Le manque de contacts sociaux, les tensions intrafamiliales ou la peur du chômage pèsent actuellement sur de nombreuses personnes. Cependant, la pandémie affecte tout particulièrement les personnes qui souffrent de troubles psychologiques, relève Lisa Aeberhard des Services psychiatriques universitaires de Berne (SPU). Elle nous explique pourquoi les SPU s’engagent face aux enjeux actuels et comment ils y répondent.

Quels sont les effets de la crise du coronavirus et des mesures prises pour la contenir que vous observez chez les enfants, les adolescents et les jeunes adultes ?

En raison de la pandémie, nous avons tous dû adapter notre quotidien aux nouvelles règles imposées et développer des stratégies de gestion adéquates. Ces défis peuvent être vécus comme des facteurs de stress qui influencent notre santé psychique à des degrés divers.

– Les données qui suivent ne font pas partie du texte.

(* ===== verification/KScatterDump.v ===== *)
(** * Scatter-gather lists: the dump of kscatter.c

    What [kfio_sgl_dump] prints, line by line. *)
From S2P Require Import Prelude KScatter KScatterDma.

(** One call of [infprint] or [infprintbuf8]; the bytes of an entry are those of its
    page from its offset on. *)
Inductive dump_line :=
| SgList (num max size : Z)
| SgMap (offset size count : Z)
| SgVec (i : Z) (vaddr offset size paddr : Z)
| MapFirst (skip : Z)
| MapLast (trunc : Z)
| Contents (bytes : list (Z * Z)).

#[global] Instance dump_line_eq_dec : EqDecision dump_line.
Proof. solve_decision. Defined.

Section dump.
Context (page_address : Z → Z).

(** The lines of entry [i]. *)
Definition dump_entry (dmap : option kfio_dma_map) (dump_contents : bool) (i : Z) (s : scatterlist) : list dump_line :=
  [SgVec i (kfio_sgl_get_vaddr page_address s) (sl_offset s) (sl_length s) (sl_dma s)]
  ++ match dmap with
     | Some d =>
         (if decide (sge_first d = Some i) then [MapFirst (sge_skip d)] else [])
         ++ (if decide (sge_last d = Some i) then [MapLast (sge_trunc d)] else [])
     | None => []
     end
  ++ (if dump_contents then [Contents (sl_bytes s)] else []).

Fixpoint dump_loop (n : nat) (i : Z) (lsg : linux_sgl) (dmap : option kfio_dma_map) (dump_contents : bool) :
    outcome (list dump_line) :=
  match n with
  | O => Ok []
  | S n =>
      _ ← sge_at lsg i;
      s ← sl_at lsg i;
      rest ← dump_loop n (i + 1) lsg dmap dump_contents;
      Ok (dump_entry dmap dump_contents i s ++ rest)
  end.

Definition kfio_sgl_dump (lsg : linux_sgl) (dmap : option kfio_dma_map) (dump_contents : bool) : outcome (list dump_line) :=
  let header := SgList (num_entries lsg) (max_entries lsg) (sgl_size lsg) ::
    match dmap with Some d => [SgMap (map_offset d) (map_length d) (sge_count d)] | None => [] end in
  rest ← dump_loop (Z.to_nat (num_entries lsg)) 0 lsg dmap dump_contents;
  Ok (header ++ rest).

Definition dumped (ls : list dump_line) : list (Z * Z) :=
  concat ((λ l, if l is Contents bs then bs else []) <$> ls).
Definition firsts (ls : list dump_line) : list Z := omap (λ l, if l is MapFirst k then Some k else None) ls.
Definition lasts (ls : list dump_line) : list Z := omap (λ l, if l is MapLast k then Some k else None) ls.

Lemma dumped_app l1 l2 : dumped (l1 ++ l2) = dumped l1 ++ dumped l2.
Proof. unfold dumped. by rewrite fmap_app, concat_app. Qed.

Lemma dump_entry_lines dmap b i s :
  dumped (dump_entry dmap b i s) = (if b then sl_bytes s else [])
  ∧ firsts (dump_entry dmap b i s) = match dmap with Some d => if decide (sge_first d = Some i) then [sge_skip d] else [] | None => [] end
  ∧ lasts (dump_entry dmap b i s) = match dmap with Some d => if decide (sge_last d = Some i) then [sge_trunc d] else [] | None => [] end.
Proof.
  unfold dump_entry, dumped, firsts, lasts. destruct dmap as [d|], b; repeat case_decide; cbn; by rewrite ?app_nil_r.
Qed.

(** A mark at entry [a] is printed once, when the loop comes to it. *)
Definition mark (at_ : option Z) (v i n : Z) : list Z :=
  match at_ with Some a => if decide (i <= a < i + n) then [v] else [] | None => [] end.

Lemma mark_step at_ v i n :
  0 <= n → (if decide (at_ = Some i) then [v] else []) ++ mark at_ v (i + 1) n = mark at_ v i (n + 1).
Proof.
  intros N. unfold mark. destruct at_ as [a|]; [|done]. destruct (decide (a = i)) as [->|Na].
  - by rewrite decide_True, decide_False, decide_True by (done || lia).
  - rewrite decide_False by (by intros [=]). repeat case_decide; done || lia.
Qed.

Lemma dump_loop_run n i lsg dmap b :
  sgl_wf lsg → 0 <= i → i + Z.of_nat n = num_entries lsg →
  ∃ ls, dump_loop n i lsg dmap b = Ok ls
    ∧ dumped ls = (if b then concat (sl_bytes <$> drop (Z.to_nat i) (used lsg)) else [])
    ∧ firsts ls = match dmap with Some d => mark (sge_first d) (sge_skip d) i (Z.of_nat n) | None => [] end
    ∧ lasts ls = match dmap with Some d => mark (sge_last d) (sge_trunc d) i (Z.of_nat n) | None => [] end.
Proof.
  intros [We Ws Wn _ _]. revert i. induction n as [|n IH]; intros i I N.
  - exists []. split; [done|]. rewrite drop_ge by (unfold used; rewrite length_take; lia). split; [by destruct b|].
    destruct dmap as [d|]; [|done]. unfold mark. split; case_match; try done; by rewrite decide_False by lia.
  - destruct (lookup_lt_is_Some_2 (sge lsg) (Z.to_nat i)) as [e Ee]; [lia|].
    destruct (lookup_lt_is_Some_2 (sl lsg) (Z.to_nat i)) as [s Es]; [lia|].
    destruct (IH (i + 1)) as (ls & E & D & F & L); [lia|lia|].
    exists (dump_entry dmap b i s ++ ls). cbn [dump_loop]. unfold sge_at, sl_at. rewrite (proj2 (Z.leb_le 0 i)), Ee, Es by lia.
    cbn -[dump_entry dumped firsts lasts]. rewrite E. split; [done|]. destruct (dump_entry_lines dmap b i s) as (D1 & F1 & L1).
    assert (used lsg !! Z.to_nat i = Some s) as Eu by (unfold used; rewrite lookup_take_lt by lia; done).
    rewrite dumped_app, D1, D. split.
    { destruct b; [|done]. rewrite (drop_S _ _ _ Eu). replace (Z.to_nat (i + 1)) with (S (Z.to_nat i)) by lia. done. }
    unfold firsts, lasts in *. rewrite !omap_app, F1, F, L1, L. rewrite Nat2Z.inj_succ.
    destruct dmap as [d|]; [|done]. split; apply mark_step; lia.
Qed.

(** The dump of a list returns; with the contents it prints the bytes of the list,
    in order, and without them none; and when a map is given its first and its last
    entry are marked once each, provided that they are entries of the list. *)
Theorem dump_complete lsg dmap b :
  sgl_wf lsg →
  ∃ ls, kfio_sgl_dump lsg dmap b = Ok ls ∧ dumped ls = (if b then sgl_bytes lsg else [])
    ∧ (∀ d a, dmap = Some d → sge_first d = Some a → 0 <= a < num_entries lsg → firsts ls = [sge_skip d])
    ∧ (∀ d a, dmap = Some d → sge_last d = Some a → 0 <= a < num_entries lsg → lasts ls = [sge_trunc d]).
Proof.
  intros W. pose proof (wf_num _ W) as Wn.
  destruct (dump_loop_run (Z.to_nat (num_entries lsg)) 0 lsg dmap b W) as (ls & E & D & F & L); [lia|lia|].
  unfold kfio_sgl_dump. rewrite E. cbn. eexists. split; [done|].
  split; [by destruct dmap; unfold dumped in *; cbn; rewrite D|].
  split; intros d a -> Ea A; unfold firsts, lasts in *; cbn; rewrite ?F, ?L; unfold mark; rewrite Ea, decide_True by lia; done.
Qed.
End dump.

Definition dump_sgl : linux_sgl :=
  mk_sgl 3 2 2 3 (replicate 3 (mk_sge 0 0)) [mk_sl 7 1 2 4096; mk_sl 9 0 1 8192; mk_sl 0 0 0 0].

Lemma dump_complete_witness :
  ∃ ls, kfio_sgl_dump id dump_sgl (Some (mk_dmap 0 3 2 0 0 (Some 0) (Some 1))) true = Ok ls
        ∧ dumped ls = [(7, 1); (7, 2); (9, 0)] ∧ firsts ls = [0] ∧ lasts ls = [0].
Proof.
  destruct (dump_complete id dump_sgl (Some (mk_dmap 0 3 2 0 0 (Some 0) (Some 1))) true) as (ls & E & D & F & L); [by split|].
  exists ls. split; [exact E|]. split; [exact D|]. split; [exact (F _ 0 eq_refl eq_refl ltac:(done))|exact (L _ 1 eq_refl eq_refl ltac:(done))].
Defined.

Ils ont donc un impact – direct ou indirect – sur notre environnement familial et sur les enfants et les jeunes qui font partie de notre « cellule familiale ». Si l’on ajoute à cela des peurs existentielles, des conflits relationnels ou un logement exigu, la crise du coronavirus peut représenter une situation de stress pour toute la famille.

Aux yeux des jeunes, les mesures ordonnées sont drastiques : ils ont dû réduire considérablement les contacts avec leurs pairs – réseaux numériques exceptés – et renoncer à presque toutes leurs activités de loisirs communes et à leurs espaces de liberté. Au lieu d’élargir leur rayon d’action social dans le cadre d’un processus sain de détachement et d’autonomie, ils sont restreints dans leurs mouvements depuis des mois.

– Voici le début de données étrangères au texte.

(* ===== verification/KBio.v ===== *)
(** * Bios and requests of the core: kblock.c, include/fio/port/kbio.h

    How the block device turns a kernel [struct bio] into a [struct kfio_bio] of
    the core, merges contiguous bios into one request, submits and completes
    them.  The bios are cells of a heap, linked by [bi_next]; a [kfio_bio] is
    private to the function that builds it until it is submitted.  Queues and disks are
    read through the pointers between them ([devices]).  What leaves
    the component is recorded as events. *)
From S2P Require Import Prelude Ranges KScatter KScatterBio.

(** ** What the kernel and the core provide *)

Definition KERNEL_SECTOR_SIZE : Z := 512.
Definition FUSION_MAX_SECTORS_PER_OS_RW_REQUEST : Z := 2048.
Definition FIO_REQ_ATOMIC : Z := Z.shiftl 1 31.

(** The headers of the block layer.  [op_of] and [is_write_of] read the
    operation and the direction from [bi_opf]: [bio_op(bio)] and
    [bio_data_dir(bio) == WRITE]. *)
Class BlockLayer := {
  REQ_OP_MASK : Z;
  REQ_OP_DISCARD : Z;
  REQ_SYNC : Z;
  op_of : Z → Z;
  is_write_of : Z → bool;
  errno_to_blk_status : Z → Z
}.

(** ** Data *)

Abbreviation bio_id := positive.
Abbreviation bio_ptr := (option positive).      (* [None] is NULL *)

(** A [struct bio]; [bi_vecs] are its segments, as [bio_for_each_segment] yields
    them. *)
Record bio := mk_bio {
  bi_sector : Z;              (* BI_SECTOR, 64 bits *)
  bi_size : Z;                (* BI_SIZE, 32 bits *)
  bi_opf : Z;
  bi_flags : Z;
  bi_vecs : list bio_vec;
  bi_next : bio_ptr;
  bi_status : Z
}.

#[global] Instance bio_vec_eq_dec : EqDecision bio_vec.
Proof. solve_decision. Defined.
#[global] Instance bio_eq_dec : EqDecision bio.
Proof. solve_decision. Defined.

Definition KBIO_CMD_INVALID : Z := 0.
Definition KBIO_CMD_READ : Z := 1.
Definition KBIO_CMD_WRITE : Z := 2.
Definition KBIO_CMD_DISCARD : Z := 3.
Definition KBIO_CMD_FLUSH : Z := 4.

Definition KBIO_FLG_SYNC : Z := 1.
Definition KBIO_FLG_NONBLOCK : Z := 32.
Definition KBIO_FLG_ATOMIC : Z := 256.

(** The part of [struct fio_bdev] that describes the device. *)
Record fio_bdev := mk_bdev {
  bdev_index : Z;
  bdev_num_blocks : Z;
  bdev_block_size : Z;
  bdev_max_sg_entries : Z;
  bdev_offset : Z
}.

(** The completion callbacks of kblock.c. *)
Inductive kfio_bio_completor_t :=
| no_completor
| kfio_bio_completor_cb
| fusion_handle_atomic_chain_completor_cb
| kfio_req_completor_cb.

(** [struct kfio_bio]; the field [fbio_next] is represented by the position in
    a list of them. *)
Record kfio_bio := mk_fbio {
  fbio_bdev : fio_bdev;
  fbio_sgl : linux_sgl;
  fbio_flags : Z;
  fbio_cmd : Z;
  fbio_cpu : Z;
  fbio_completor : kfio_bio_completor_t;
  fbio_parameter : bio_ptr;
  fbio_range : fio_range
}.

#[global] Instance fio_bdev_eq_dec : EqDecision fio_bdev.
Proof. solve_decision. Defined.
#[global] Instance kfio_bio_completor_t_eq_dec : EqDecision kfio_bio_completor_t.
Proof. solve_decision. Defined.
#[global] Instance kfio_bio_eq_dec : EqDecision kfio_bio.
Proof. solve_decision. Defined.

Definition set_flags (v : Z) (f : kfio_bio) : kfio_bio :=
  mk_fbio (fbio_bdev f) (fbio_sgl f) v (fbio_cmd f) (fbio_cpu f) (fbio_completor f) (fbio_parameter f) (fbio_range f).
Definition set_cmd (v : Z) (f : kfio_bio) : kfio_bio :=
  mk_fbio (fbio_bdev f) (fbio_sgl f) (fbio_flags f) v (fbio_cpu f) (fbio_completor f) (fbio_parameter f) (fbio_range f).
Definition set_sgl (v : linux_sgl) (f : kfio_bio) : kfio_bio :=
  mk_fbio (fbio_bdev f) v (fbio_flags f) (fbio_cmd f) (fbio_cpu f) (fbio_completor f) (fbio_parameter f) (fbio_range f).
Definition set_cpu (v : Z) (f : kfio_bio) : kfio_bio :=
  mk_fbio (fbio_bdev f) (fbio_sgl f) (fbio_flags f) (fbio_cmd f) v (fbio_completor f) (fbio_parameter f) (fbio_range f).
Definition set_range (v : fio_range) (f : kfio_bio) : kfio_bio :=
  mk_fbio (fbio_bdev f) (fbio_sgl f) (fbio_flags f) (fbio_cmd f) (fbio_cpu f) (fbio_completor f) (fbio_parameter f) v.
Definition set_completion (c : kfio_bio_completor_t) (p : bio_ptr) (f : kfio_bio) : kfio_bio :=
  mk_fbio (fbio_bdev f) (fbio_sgl f) (fbio_flags f) (fbio_cmd f) (fbio_cpu f) c p (fbio_range f).

(** What the component does to the outside: [bio_endio], and [kfio_bio_submit]
    and [kfio_bio_free] of the core. *)
Inductive event :=
| EndIo (b : bio_id) (status : Z)
| Submit (chain : list kfio_bio)
| FreeFbio (chain : list kfio_bio).

#[global] Instance event_eq_dec : EqDecision event.
Proof. solve_decision. Defined.

(** The bios that the driver holds, the number of allocations made from the
    pool so far, and the events, oldest first. *)
Record world := mk_world {
  w_bios : gmap bio_id bio;
  w_allocs : nat;
  w_events : list event
}.

(** The functions of the core and the processor the driver runs on.  The
    results of successive allocations are numbered. *)
Class Core := {
  kfio_bio_alloc_result : nat → fio_bdev → option kfio_bio;
  kfio_bio_alloc_chain_result : nat → fio_bdev → Z → option (list kfio_bio);
  kfio_bio_set_cpu : kfio_bio → Z → kfio_bio;
  kfio_current_cpu : Z;
  kfio_bdev_max_atomic_iovs : fio_bdev → Z;
  kfio_bdev_max_atomic_total_write_size_bytes : fio_bdev → Z
}.

(** ** Disks and request queues *)

(** The pointers between them that these functions follow: [rq->queuedata], and
    [disk->bdev] and [disk->rq].  The disks are numbered, and so are the queues made for
    each (KDisk); a disk that was freed has no fields. *)
Abbreviation disk_ptr := (option nat).          (* [None] is NULL *)
Inductive rq_ptr := RqNull | RqErr | RqAt (disk : nat) (queue : positive).

#[global] Instance rq_ptr_eq_dec : EqDecision rq_ptr.
Proof. solve_decision. Defined.

Record disk_fields := mk_fields { fd_bdev : fio_bdev; fd_rq : rq_ptr }.

Record devices := mk_devices {
  dv_queuedata : nat → positive → option disk_ptr;
  dv_disks : nat → option disk_fields
}.

Definition load_queuedata (dv : devices) (q : rq_ptr) : outcome disk_ptr :=
  match q with
  | RqNull => Fault NullDeref
  | RqErr => Fault BadPointer
  | RqAt d i => of_option BadPointer (dv_queuedata dv d i)
  end.

Definition load_disk (dv : devices) (p : disk_ptr) : outcome disk_fields :=
  match p with None => Fault NullDeref | Some d => of_option BadPointer (dv_disks dv d) end.

(** [disk = queue->queuedata; bdev = disk->bdev] *)
Definition queue_bdev (dv : devices) (q : rq_ptr) : outcome fio_bdev :=
  disk ← load_queuedata dv q; fields ← load_disk dv disk; Ok (fd_bdev fields).

(** ** Access to the heap *)

Abbreviation M := (stateful world).

Definition load (p : bio_ptr) : M (bio_id * bio) := λ w,
  match p with
  | None => Fault NullDeref
  | Some i => match w_bios w !! i with None => Fault BadPointer | Some b => Ok ((i, b), w) end
  end.

Definition with_bios (h : gmap bio_id bio) (w : world) : world := mk_world h (w_allocs w) (w_events w).
Definition emit (e : event) : M unit := modify (λ w, mk_world (w_bios w) (w_allocs w) (w_events w ++ [e])).

Definition next_set (v : bio_ptr) (b : bio) : bio :=
  mk_bio (bi_sector b) (bi_size b) (bi_opf b) (bi_flags b) (bi_vecs b) v (bi_status b).

(** [p->bi_next = v] *)
Definition set_bi_next (p v : bio_ptr) : M unit :=
  '(i, b) ← load p; modify (λ w, with_bios (<[i := next_set v b]> (w_bios w)) w).

Section kblock.
Context `{BlockLayer} `{Core}.

Definition bio_flags (b : bio) : Z := Z.land (bi_opf b) REQ_OP_MASK.
Definition bio_op (b : bio) : Z := op_of (bi_opf b).
Definition bio_is_write (b : bio) : bool := is_write_of (bi_opf b).

Definition kfio_bio_is_discard (b : bio) : bool := bio_op b =? REQ_OP_DISCARD.
Definition __kfio_bio_sync (b : bio) : bool := bio_flags b =? REQ_SYNC.
Definition __kfio_bio_atomic (b : bio) : bool := false.

(** The block size is not 0 ([linux_bdev_create_disk]); the [kassert]s on the
    remainders are compiled out. *)
Definition linux_bio_get_bid (bdev : fio_bdev) (b : bio) : Z :=
  u64 (bi_sector b * KERNEL_SECTOR_SIZE) / bdev_block_size bdev.
Definition linux_bio_get_blen (bdev : fio_bdev) (b : bio) : Z := bi_size b / bdev_block_size bdev.

(** ** Sizes of requests *)

(** [kfio_bio_chain_for_each], with the sum in a [uint64_t]. *)
Definition kfio_bio_chain_size_blocks (chain : list kfio_bio) : Z :=
  foldl (λ retval f, u64 (retval + fr_length (fbio_range f))) 0 chain.

Definition kfio_bio_chain_size_bytes (chain : list kfio_bio) : outcome Z :=
  match chain with
  | [] => Fault NullDeref
  | f :: _ => Ok (u64 (kfio_bio_chain_size_blocks chain * bdev_block_size (fbio_bdev f)))
  end.

Definition kfio_bio_failure_is_retryable (status : Z) : bool := (status =? - ENOSPC) || (status =? - EBUSY).

Definition fio_bdev_range_to_global (bdev : fio_bdev) (r : fio_range) : fio_range :=
  mk_range (u64 (fr_base r + bdev_offset bdev)) (fr_length r).
Definition fio_bdev_range_from_global (bdev : fio_bdev) (r : fio_range) : fio_range :=
  mk_range (u64 (fr_base r - bdev_offset bdev)) (fr_length r).

(** ** Completion *)

(** After [bio_endio] the bio belongs to its submitter again: it leaves the
    heap.  (The byte count is not used.) *)
Definition __kfio_bio_complete (p : bio_ptr) (error : Z) : M unit :=
  '(i, b) ← load p;
  let status := if negb (error =? 0) then errno_to_blk_status error else bi_status b in
  modify (λ w, with_bios (delete i (w_bios w)) w);;
  emit (EndIo i status).

(** The [do ... while (bio)] of [complete_bio_chain] and [kfio_bio_completor];
    each round removes a bio from the heap. *)
Fixpoint complete_loop (fuel : nat) (p : bio_ptr) (error : Z) (bytes_completed : Z) : M Z :=
  match fuel with
  | O => fail NoFuel
  | S fuel =>
      '(_, b) ← load p;
      let next := bi_next b in
      let bytes_completed := u64 (bytes_completed + bi_size b) in
      __kfio_bio_complete p error;;
      (if next is Some _ then complete_loop fuel next error bytes_completed else mret bytes_completed)
  end.

(** Returned as an [int]. *)
Definition complete_bio_chain (p : bio_ptr) (error : Z) : M Z := λ w,
  ('(n) ← complete_loop (S (size (w_bios w))) p error 0; mret (s32 n)) w.

Definition kfio_bio_completor (f : kfio_bio) (error : Z) : M unit := λ w,
  (_ ← complete_loop (S (size (w_bios w))) (fbio_parameter f) error 0; mret tt) w.

Definition fusion_handle_atomic_chain_completor (f : kfio_bio) (error : Z) : M unit :=
  _ ← complete_bio_chain (fbio_parameter f) error; mret tt.

(** ** One bio, one request *)

Definition kfio_bio_alloc (bdev : fio_bdev) : M (option kfio_bio) := λ w,
  Ok (kfio_bio_alloc_result (w_allocs w) bdev, mk_world (w_bios w) (S (w_allocs w)) (w_events w)).

Definition kfio_set_comp_cpu (f : kfio_bio) : kfio_bio := kfio_bio_set_cpu f kfio_current_cpu.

Qu’est-ce qui pèse le plus sur la jeune génération ?

À mon avis, les jeunes en bonne santé souffrent avant tout des restrictions entourant les contacts sociaux. Nos patients souffrent également de l’impossibilité d’avoir des contacts. Cependant, comme les personnes qui souffrent de troubles psychiques ont souvent moins de contacts sociaux et que leur réseau tend à être réduit, elles ressentent plutôt de la solitude et de l’isolement. On nous a à plusieurs reprises fait part de tensions au sein de la famille, provoquées par le temps accru que les jeunes patients passent à la maison, contre leur gré. Des incertitudes et des craintes par rapport à l’avenir professionnel nous ont également été exprimées. Plusieurs patients ont été touchés par le chômage partiel ou par des licenciements et subissent les effets économiques concrets de la crise. On observe également une tendance accrue à consommer de l’alcool ou d’autres substances, utilisés comme une automédication pour combattre le stress.

Observez-vous une augmentation du stress psychologique, voire de nouvelles maladies ?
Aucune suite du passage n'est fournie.